Under Your Skin

You’re walking downtown after work one day when you see him. He staggers down the street towards you, his arms and legs twitching with each step. Most of the people walking past do their best to aggressively ignore him. His head bobs at each of them as they pass, his mouth stretched wide into a painful grin.

He stands out, even from two blocks away, like he has been cut out of the world and then hastily pasted back in. His entire body is frayed at the edges. He wears all black, and it hurts your eyes to look at it. It’s the darkness of a cellar with a burnt-out light bulb: you feel something watching you from its depths.
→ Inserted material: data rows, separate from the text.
(* ===== verification/NetProps.v ===== *)
(** * The network stack: theorems *)

From S2P Require Import Prelude Bytes NetCodec NetServices NetStack NetInv.
Open Scope Z_scope.

(** ** Sequences of operations *)

Inductive net_call :=
  | CPoll
  | CDhcp
  | CPing (destination : Z)
  | CUdp (destination port : Z) (data : list Z) (capacity : Z)
  | CResolve (name : list Z) (server port : Z).

(** The arguments have the types of the C functions. *)
Definition call_typed (c : net_call) : Prop :=
  match c with
  | CPoll | CDhcp => True
  | CPing destination => u32_ok destination
  | CUdp destination port _ _ => u32_ok destination /\ u16_ok port
  | CResolve _ server port => u32_ok server /\ u16_ok port
  end.

Definition net_do {W} (nic : nic_device W) (clock : net_clock W) (c : net_call) : NetM W unit :=
  match c with
  | CPoll => net_poll nic clock
  | CDhcp => net_dhcp nic clock;; mret tt
  | CPing destination => net_ping nic clock destination;; mret tt
  | CUdp destination port data capacity => net_udp_request nic clock destination port data capacity;; mret tt
  | CResolve name server port => net_resolve nic clock name server port;; mret tt
  end.
Fixpoint net_run {W} (nic : nic_device W) (clock : net_clock W) (calls : list net_call) : NetM W unit :=
  match calls with
  | [] => mret tt
  | c :: calls => net_do nic clock c;; net_run nic clock calls
  end.

Lemma run_inv {W} (nic : nic_device W) (clock : net_clock W) calls : (forall w, u64_ok (snd (ck_milliseconds clock w))) -> Forall call_typed calls ->
  forall s, inv false false true s -> wp (net_run nic clock calls) (fun _ => inv false false true) s.
Proof.
  intros Hclock. induction 1 as [|c calls Hc Hcs IH]; intros s Hi; cbn [net_run]; [by net_step|]. net_step.
  enough (wp (net_do nic clock c) (fun _ => inv false false true) s) as Hdo by (eapply wp_mono; [exact Hdo|]; cbv beta; intros _ s' Hi'; by apply IH).
  destruct c as [| |d|d p data cap|name srv p]; cbn [net_do call_typed] in *.
  - by apply wp_net_poll.
  - net_step. eapply wp_mono; [by apply wp_net_dhcp|]. cbv beta. intros r s' [Hi' _]. by net_step.
  - net_step. eapply wp_mono; [by apply wp_net_ping|]. cbv beta. intros r s' Hi'. by net_step.
  - destruct Hc. net_step. eapply wp_mono; [by apply wp_net_udp_request|]. cbv beta. intros r s' Hi'. by net_step.
  - destruct Hc. net_step. eapply wp_mono; [by apply wp_net_resolve|]. cbv beta. intros r s' Hi'. by net_step.
Qed.

(** C17. After a successful [net_stack_init], whatever frames arrive and whatever
    operations are called, every field of the stack keeps its type, a
    configuration in force is a valid acknowledged offer, the ARP cache has
    eight entries that are empty or name neighbours with unicast addresses,
    and no operation leaves the stack busy or polling. *)
Theorem net_stack_typed {W : Type} (nic : nic_device W) (clock : net_clock W) (s0 s s' : net_stack) (w0 w w' : W) (calls : list net_call)
    (Hclock : forall w, u64_ok (snd (ck_milliseconds clock w))) (Hfresh : ns_initialized s0 = false) (Hcalls : Forall call_typed calls)
    (Hinit : net_stack_init nic clock (s0, w0) = ((s, w), true)) (Hrun : net_run nic clock calls (s, w) = ((s', w'), tt)) :
  stack_wf s' /\ ns_busy s' = false /\ ns_polling s' = false /\ ns_initialized s' = true.
Proof.
  pose proof (init_inv nic clock Hclock s0 Hfresh w0) as Hi. rewrite Hinit in Hi. cbn [fst snd] in Hi. specialize (Hi eq_refl).
  pose proof (run_inv nic clock calls Hclock Hcalls s Hi w) as Hr. rewrite Hrun in Hr. cbn [fst snd] in Hr. destruct Hr as (Hw & Hb & Hp & Hin & _). done.
Qed.

(** ** The frames that are sent *)

(** C29. The wire form of a datagram is the one the decoders of the receiver read:
    [send_udp] hands exactly one frame to the card, numbered by the stack's
    identification counter, and that frame decodes through Ethernet, IPv4 and UDP,
    the checksums included, to the addresses, ports and payload of the call. *)
Theorem send_udp_decodes {W : Type} (nic : nic_device W) (s : net_stack) (w : W) (mac : list Z) (source destination local remote : Z) (payload : list Z)
    (Hnic : length (nic_mac nic) = 6%nat /\ net_mac_unicast (nic_mac nic) = true) (Hmac : length mac = 6%nat)
    (Hsource : u32_ok source /\ (source = 0 \/ net_ip_unicast source = true))
    (Hdestination : u32_ok destination /\ (net_ip_unicast destination = true \/ destination = UINT32_MAX))
    (Hports : 0 < local < 65536 /\ 0 < remote < 65536) (Hpayload : size_of payload <= 1472) :
  exists frame packet datagram, size_of frame = size_of payload + 42 /\
    send_udp nic mac source destination local remote payload (s, w) =
      (let (w', sent) := nic_transmit nic w frame in ((set_ip_id (u16 (ns_ip_id s + 1)) s, w'), sent)) /\
    ethernet_decode frame = Some (MkEthernet mac (nic_mac nic) 0x800 packet) /\
    ipv4_decode packet = Some (MkIp source destination 17 datagram) /\
    udp_decode (MkIp source destination 17 datagram) = Some (MkUdp local remote payload).
Proof.
  destruct Hnic as [Hn Hnu], Hsource as [Hs Hsu], Hdestination as [Hd Hdu]. unfold u32_ok in *.
  destruct (udp_build 1480 source destination local remote payload) as [datagram|] eqn:Eu.
  2:{ unfold udp_build in Eu. rewrite (proj2 (Z.ltb_ge 1472 _)), (proj2 (Z.ltb_ge 1480 _)), (proj2 (Z.eqb_neq local 0)), (proj2 (Z.eqb_neq remote 0)) in Eu by lia. done. }
  destruct (udp_roundtrip 1480 source destination local remote payload datagram ltac:(lia) ltac:(lia) Eu) as (Du & Su & Lu).
  assert (0 <= size_of payload) by (unfold size_of; lia).
  destruct (ipv4_build 1500 source destination 17 (u16 (ns_ip_id s + 1)) datagram) as [packet|] eqn:Ei.
  2:{ unfold ipv4_build in Ei. rewrite (proj2 (Z.ltb_ge 1480 (size_of datagram))), (proj2 (Z.ltb_ge 1500 (20 + size_of datagram))) in Ei by lia. cbn [orb] in Ei.
      assert (negb (source =? 0) && negb (net_ip_unicast source) = false) as Es by (destruct Hsu as [-> | ->]; [done|apply andb_false_r]).
      assert (negb (net_ip_unicast destination) && negb (destination =? UINT32_MAX) = false) as Ed by (destruct Hdu as [-> | ->]; [done|apply andb_false_r]).
      rewrite Es, Ed in Ei. done. }
  destruct (ipv4_roundtrip 1500 source destination 17 _ datagram packet [] Hs Hd ltac:(lia) Ei) as (Di & Si & Li). rewrite app_nil_r in Di.
  destruct (ethernet_build UTAMO_NET_FRAME_MAX (nic_mac nic) mac 0x800 packet) as [frame|] eqn:Ee.
  2:{ unfold ethernet_build in Ee. rewrite Hnu, (proj2 (Z.ltb_ge 1500 _)), (proj2 (Z.ltb_ge UTAMO_NET_FRAME_MAX _)) in Ee by (unfold UTAMO_NET_FRAME_MAX; lia). done. }
  destruct (ethernet_roundtrip UTAMO_NET_FRAME_MAX (nic_mac nic) mac 0x800 packet frame Hn Hmac ltac:(lia) Ee) as (De & Se & Le).
  exists frame, packet, datagram. split_and!; [lia| |done|done|done].
  unfold send_udp. rewrite Eu. unfold send_ip, send_ethernet, transmit, world, nmodify, nget, mbind, net_bind. cbn [fst snd].
  change (ns_ip_id (set_ip_id (u16 (ns_ip_id s + 1)) s)) with (u16 (ns_ip_id s + 1)). rewrite Ei, Ee. done.
Qed.

(** The echo request of [net_ping] decodes as a request with its sequence number;
    the reply that [handle_icmp] builds for it on the other side is the one the
    pinging stack waits for: handling it marks the echo as answered, and changes
    nothing else but the packet counter. *)
Theorem echo_exchange {W : Type} (nic : nic_device W) (s : net_stack) (w : W) (eth : ethernet_packet) (destination : Z)
    (Hdata : length (ns_echo_data s) = 16%nat) (Hsequence : u16_ok (ns_echo_sequence s)) :
  let request := echo_request (ns_echo_sequence s) (ns_echo_data s) in
  icmp_echo_decode request = Some (false, 0x5554, ns_echo_sequence s) /\
  handle_icmp nic eth (MkIp (ns_echo_peer s) destination 1 (echo_response request)) (s, w) =
    ((set_echo_ready true (set_counters (count_up Icmp (ns_counters s)) s), w), tt).
Proof.
  intros request. assert (0 <= ns_echo_sequence s < 65536) as Hs by exact Hsequence.
  set (rest := net_put16 0x5554 ++ net_put16 (ns_echo_sequence s) ++ ns_echo_data s). assert (size_of rest = 20) as Hr.
  { unfold size_of, rest. rewrite !length_app, !length_put16, Hdata. done. }
  assert (forall a b c d, net_get16 (a :: b :: c :: d :: rest) 4 = 0x5554 /\ net_get16 (a :: b :: c :: d :: rest) 6 = ns_echo_sequence s) as Hg.
  { intros a b c d. split; apply get16_put; done. }
  assert (forall b, b = 0 \/ b = 8 -> icmp_echo_decode ([b; 0] ++ net_put16 (net_checksum (b :: 0 :: 0 :: 0 :: rest)) ++ rest) = Some (b =? 0, 0x5554, ns_echo_sequence s)) as Hdec.
  { intros b Hb. rewrite (icmp_accepts b rest) by (done || lia). cbn [app net_put16]. by destruct (Hg b 0 (u8 (Z.shiftr (net_checksum (b :: 0 :: 0 :: 0 :: rest)) 8)) (u8 (net_checksum (b :: 0 :: 0 :: 0 :: rest)))) as [-> ->]. }
  split; [exact (Hdec 8 (or_intror eq_refl))|].
  assert (icmp_echo_decode (echo_response request) = Some (true, 0x5554, ns_echo_sequence s)) as He by exact (Hdec 0 (or_introl eq_refl)).
  assert (size_of (echo_response request) = 24) as Hz. { change (Z.of_nat (4 + length rest) = 24). unfold size_of in Hr. lia. }
  assert (slice (echo_response request) 8 16 = ns_echo_data s) as Hsl.
  { change (take 16 (ns_echo_data s) = ns_echo_data s). apply take_ge. lia. }
  unfold handle_icmp. cbn [ip_payload ip_source]. rewrite He. unfold count, nmodify, nget, mbind, net_bind. cbn [fst snd].
  change (ns_echo_peer (set_counters (count_up Icmp (ns_counters s)) s)) with (ns_echo_peer s).
  change (ns_echo_sequence (set_counters (count_up Icmp (ns_counters s)) s)) with (ns_echo_sequence s).
  change (ns_echo_data (set_counters (count_up Icmp (ns_counters s)) s)) with (ns_echo_data s).
  rewrite Hz, Hsl, !Z.eqb_refl, bool_decide_eq_true_2 by done. done.
Qed.

(** ** A concrete network

    The world is the queue of frames to receive and the clock; the peer answers
    DHCP messages as a server, and pings. *)

Module Lan.

Definition own : list Z := [2; 0; 0; 0; 0; 1].
Definition peer : list Z := [2; 0; 0; 0; 0; 9].
Definition world : Type := list (list Z) * Z.

Definition wrap_ip (protocol : Z) (source destination : Z) (payload : list Z) : list Z :=
  default [] (packet ← ipv4_build 1500 source destination protocol 7 payload; ethernet_build 1514 peer own 0x800 packet).

(** An offer (or, for a request, an acknowledgement) of 10.0.0.5/24. *)
Definition dhcp_answer (p : list Z) : list Z :=
  [2; 1; 6; 0] ++ slice p 4 4 ++ [0; 0; 0x80; 0] ++ replicate 4 0 ++ [10; 0; 0; 5] ++ replicate 8 0 ++ own ++ replicate 202 0 ++ net_put32 0x63825363 ++
  [53; 1; if byte_of p 242 =? 1 then 2 else 5; 1; 4; 255; 255; 255; 0; 3; 4; 10; 0; 0; 1; 6; 4; 10; 0; 0; 1; 51; 4; 0; 0; 14; 16; 54; 4; 10; 0; 0; 1; 255].

Definition answer (frame : list Z) : list (list Z) :=
  match ethernet_decode frame with
  | None => []
  | Some eth =>
      if eth_type eth =? 0x806 then
        match arp_build 28 (MkArp 2 peer own 0x0a000001 0x0a000005) with
        | Some p => option_list (ethernet_build 1514 peer own 0x806 p)
        | None => []
        end
      else match ipv4_decode (eth_payload eth) with
      | None => []
      | Some ip =>
          if ip_protocol ip =? 1 then [wrap_ip 1 0x0a000001 0x0a000005 (echo_response (ip_payload ip))]
          else match udp_decode ip with
          | Some u => option_list ((fun d => wrap_ip 17 0x0a000001 UINT32_MAX d) <$> udp_build 1480 0x0a000001 UINT32_MAX 67 68 (dhcp_answer (udp_payload u)))
          | None => []
          end
      end
  end.

Definition card : nic_device world := {|
  nic_mac := own;
  nic_mtu := 1500;
  nic_transmit := fun w frame => ((fst w ++ answer frame, snd w), true);
  nic_receive := fun w => match fst w with [] => (w, []) | f :: q => ((q, snd w), f) end;
  nic_link := fun w => (w, true)
|}.
Definition ticks : net_clock world := {| ck_milliseconds := fun w => (w, u64 (snd w)); ck_sleep := fun w n => ((fst w, snd w + n), true) |}.

Definition idle : world := ([], 0).
Definition calls : list net_call := [CDhcp; CPing 0x0a000001; CPoll].
Definition started := net_stack_init card ticks (stack_zero, ([], 1000)).
Definition finished := net_run card ticks calls (fst started).

End Lan.

Lemma net_stack_typed_witness :
  ns_configured (fst (fst Lan.finished)) = true /\ ct_icmp (ns_counters (fst (fst Lan.finished))) = 1 /\ stack_wf (fst (fst Lan.finished)).
Proof.
  split; [vm_compute; reflexivity|]. split; [vm_compute; reflexivity|].
  apply (net_stack_typed Lan.card Lan.ticks stack_zero (fst (fst Lan.started)) (fst (fst Lan.finished)) ([], 1000) (snd (fst Lan.started))
    (snd (fst Lan.finished)) Lan.calls).
  - intros w. apply u64_range.
  - reflexivity.
  - repeat constructor; vm_compute; discriminate.
  - vm_compute. reflexivity.
  - vm_compute. reflexivity.
Defined.

Lemma send_udp_decodes_witness : size_of [104; 105] = 2 /\ exists frame packet datagram, size_of frame = 44 /\
  snd (fst (send_udp Lan.card Lan.peer 0x0a000005 0x0a000001 1024 53 [104; 105] (stack_zero, Lan.idle))) = (Lan.answer frame, 0) /\
  ethernet_decode frame = Some (MkEthernet Lan.peer Lan.own 0x800 packet) /\
  ipv4_decode packet = Some (MkIp 0x0a000005 0x0a000001 17 datagram).
Proof.
  split; [reflexivity|].
  destruct (send_udp_decodes Lan.card stack_zero Lan.idle Lan.peer 0x0a000005 0x0a000001 1024 53 [104; 105]) as (frame & packet & datagram & Hs & Hrun & He & Hi & _).
  - done.
  - done.
  - split; [done|by right].
  - split; [done|by left].
  - done.
  - done.
  - exists frame, packet, datagram. split; [exact Hs|]. split; [rewrite Hrun; reflexivity|]. split; [exact He|exact Hi].
Defined.

Lemma echo_exchange_witness : ns_echo_ready (set_echo_ready false (fst (fst Lan.finished))) = false /\
  let s := set_echo_ready false (fst (fst Lan.finished)) in
  ns_echo_ready (fst (fst (handle_icmp Lan.card (MkEthernet [] [] 0 [])
    (MkIp (ns_echo_peer s) 0 1 (echo_response (echo_request (ns_echo_sequence s) (ns_echo_data s)))) (s, Lan.idle)))) = true.
Proof.
  split; [reflexivity|]. cbv zeta.
  destruct (echo_exchange Lan.card (set_echo_ready false (fst (fst Lan.finished))) Lan.idle (MkEthernet [] [] 0 []) 0) as [_ E].
  - vm_compute. reflexivity.
  - vm_compute. split; [discriminate|reflexivity].
  - rewrite E. reflexivity.
Defined.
Every instinct you have screams at you to cross the street and avoid him. Still, you find yourself drawn to the ragged figure. The closer he gets, the more the little details stand out. His fingers are bent at the wrong angles, flopping against the backs of his hands. Small flecks of blood drip from under his sleeves. His feet barely touch the ground, and his knees jerk painfully up against his chest with each step.

You stop at an intersection, waiting for the light to change when he sees you. Staring across the expanse of black top and exhaust, you can’t look away from him. He bobs his head in your direction, tears streaming from the corners of his eyes.

The light turns green and he bobbles across the street towards you. You freeze, watching as he jerks and twitches with each movement. He gets closer and you hear the grinding of his bones with each step. The heavy smell of sulfur fills the air, and just under his skin little tendrils writhe in time with his movements.

Breathing a sigh of relief as he passes, you start to think that he somehow missed you. Before you can take a step, a hand full of broken fingers lands heavily on your shoulder.

You turn and look into eyes that roll independently of one another. His mouth opens and closes, each time snapping shut with a loud clack. The grin is still plastered on his face. He can’t grab you with his hands, but still you can’t move.

“We see you,” a small voice whispers from deep within his throat. “We’re always watching.”

He reaches up with his other hand, and pats your cheek. Then, bobbing his head in acknowledgment, he pivots and lurches down the street. Your skin crawls where he touched it. You rush into a nearby department store and scrub at your cheek in the bathroom sink until the skin is raw.

The voice still echoes in your head all the way home. “We see you.” Whenever you close your eyes, you picture the thousands of tendrils moving under his skin. Every time you’re jerked awake at night by a sudden movement in your leg, you listen for the sounds of bones breaking.

You stop eating and barely sleep. Most days you stare at yourself in the mirror for hours, wondering if something else was looking back at you. Your skin still tingles where he touched it with his bent fingers. Every day, standing in the shower, you examine your body for any sign of something just under your skin.

Relief floods your body when your finger finally snaps two weeks later. A small fit of giggles bubbles past your lips as you stare at the broken bone. Staggering to the bathroom, you catch a glimpse of yourself in the mirror. Your lips are twisted up into a permanent grin, and your body pitches itself forward in fits and starts.

The laugh becomes louder when you see the movement under your skin. You can’t tell if it’s you laughing or something else, but the sound echoes in your head. Your body contorts now, bones cracking with each twitch. Something leads you towards the door and you cry a little even as the laughter grows in your mind.

A small voice echoes up from your throat. “Now you see us, too.”